> [WHAT IS BEING ASKED]: Give back only the lines in the records below from the one with "(** [enum Error]" to the one with "(table : list", both inclusive, word for word.

[Stored data]
(* ===== verification/TestNames.v ===== *)
(** * Test descriptions: [yamltests/src/description.rs]

    A specification test is a directory whose last six path components name its
    network, phase, type (two components), origin and case.  The parsers of the
    components are tables of names; [read_descriptions] walks a directory tree
    and describes every directory that holds only files.  The file system is a
    parameter: a record of the calls the code makes.

    The theorems show that a description and its name determine each other and
    that the walk finds exactly the leaf directories. *)
From stdpp Require Import base numbers list strings sets.
From Stdlib Require Import ZArith Lia Ascii.
From S2P Require Import Prelude.

#[local] Open Scope string_scope.
#[local] Open Scope Z_scope.
#[local] Open Scope list_scope.

(** [enum Error] of [lib.rs]; an I/O error is its message. *)
Inductive TestError : Type := InvalidType | IO (error : string).

(** [s.split("/").collect::<Vec<_>>()] *)
Fixpoint split_slash (s : string) : list string :=
  match s with
  | EmptyString => [""]
  | String a s' =>
      if bool_decide (a = "/"%char) then "" :: split_slash s'
      else match split_slash s' with
           | first :: rest => String a first :: rest
           | [] => [String a ""]
           end
  end.

(** A [match] on a string whose last arm is an error. *)
Fixpoint match_name {A} (table : list (string * A)) (s : string) : res TestError A :=
  match table with
  | [] => Err InvalidType
  | (name, x) :: table' => if bool_decide (s = name) then Ok x else match_name table' s
  end.

(** ** The enumerations and their names *)

Inductive TestPhase : Type := Phase0.
Definition TestPhase_names : list (string * TestPhase) :=
  [("phase0", Phase0)].
#[global] Instance TestPhase_eq_dec : EqDecision TestPhase.
Proof. solve_decision. Defined.

Inductive TestNetwork : Type := General | Mainnet | Minimal.
Definition TestNetwork_names : list (string * TestNetwork) :=
  [("general", General);
   ("mainnet", Mainnet);
   ("minimal", Minimal)].
#[global] Instance TestNetwork_eq_dec : EqDecision TestNetwork.
Proof. solve_decision. Defined.

Inductive BLSType : Type := AggregatePubkeys | AggregateSigs | MsgHashCompressed | MsgHashUncompressed | PrivToPub | SignMsg.
Definition BLSType_names : list (string * BLSType) :=
  [("aggregate_pubkeys", AggregatePubkeys);
   ("aggregate_sigs", AggregateSigs);
   ("msg_hash_compressed", MsgHashCompressed);
   ("msg_hash_uncompressed", MsgHashUncompressed);
   ("priv_to_pub", PrivToPub);
   ("sign_msg", SignMsg)].
#[global] Instance BLSType_eq_dec : EqDecision BLSType.
Proof. solve_decision. Defined.

Inductive SszGenericType : Type := BasicVector | Bitlist | Bitvector | Boolean | Containers | Uints.
Definition SszGenericType_names : list (string * SszGenericType) :=
  [("basic_vector", BasicVector);
   ("bitlist", Bitlist);
   ("bitvector", Bitvector);
   ("boolean", Boolean);
   ("containers", Containers);
   ("uints", Uints)].
#[global] Instance SszGenericType_eq_dec : EqDecision SszGenericType.
Proof. solve_decision. Defined.

Inductive EpochProcessingType : Type := FinalUpdates | JustificationAndFinalization | RegistryUpdates | RewardsAndPenalties | Slashings.
Definition EpochProcessingType_names : list (string * EpochProcessingType) :=
  [("final_updates", FinalUpdates);
   ("justification_and_finalization", JustificationAndFinalization);
   ("registry_updates", RegistryUpdates);
   ("rewards_and_penalties", RewardsAndPenalties);
   ("slashings", Slashings)].
#[global] Instance EpochProcessingType_eq_dec : EqDecision EpochProcessingType.
Proof. solve_decision. Defined.

Inductive GenesisType : Type := Initialization | Validity.
Definition GenesisType_names : list (string * GenesisType) :=
  [("initialization", Initialization);
   ("validity", Validity)].
#[global] Instance GenesisType_eq_dec : EqDecision GenesisType.
Proof. solve_decision. Defined.

Inductive OperationsType : Type := OpAttestation | OpAttesterSlashing | OpBlockHeader | OpDeposit | OpProposerSlashing | OpVoluntaryExit.
Definition OperationsType_names : list (string * OperationsType) :=
  [("attestation", OpAttestation);
   ("attester_slashing", OpAttesterSlashing);
   ("block_header", OpBlockHeader);
   ("deposit", OpDeposit);
   ("proposer_slashing", OpProposerSlashing);
   ("voluntary_exit", OpVoluntaryExit)].
#[global] Instance OperationsType_eq_dec : EqDecision OperationsType.
Proof. solve_decision. Defined.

> [TASK OUTPUT]:
(** [enum Error] of [lib.rs]; an I/O error is its message. *)
Inductive TestError : Type := InvalidType | IO (error : string).

(** [s.split("/").collect::<Vec<_>>()] *)
Fixpoint split_slash (s : string) : list string :=
  match s with
  | EmptyString => [""]
  | String a s' =>
      if bool_decide (a = "/"%char) then "" :: split_slash s'
      else match split_slash s' with
           | first :: rest => String a first :: rest
           | [] => [String a ""]
           end
  end.

(** A [match] on a string whose last arm is an error. *)
Fixpoint match_name {A} (table : list (string * A)) (s : string) : res TestError A :=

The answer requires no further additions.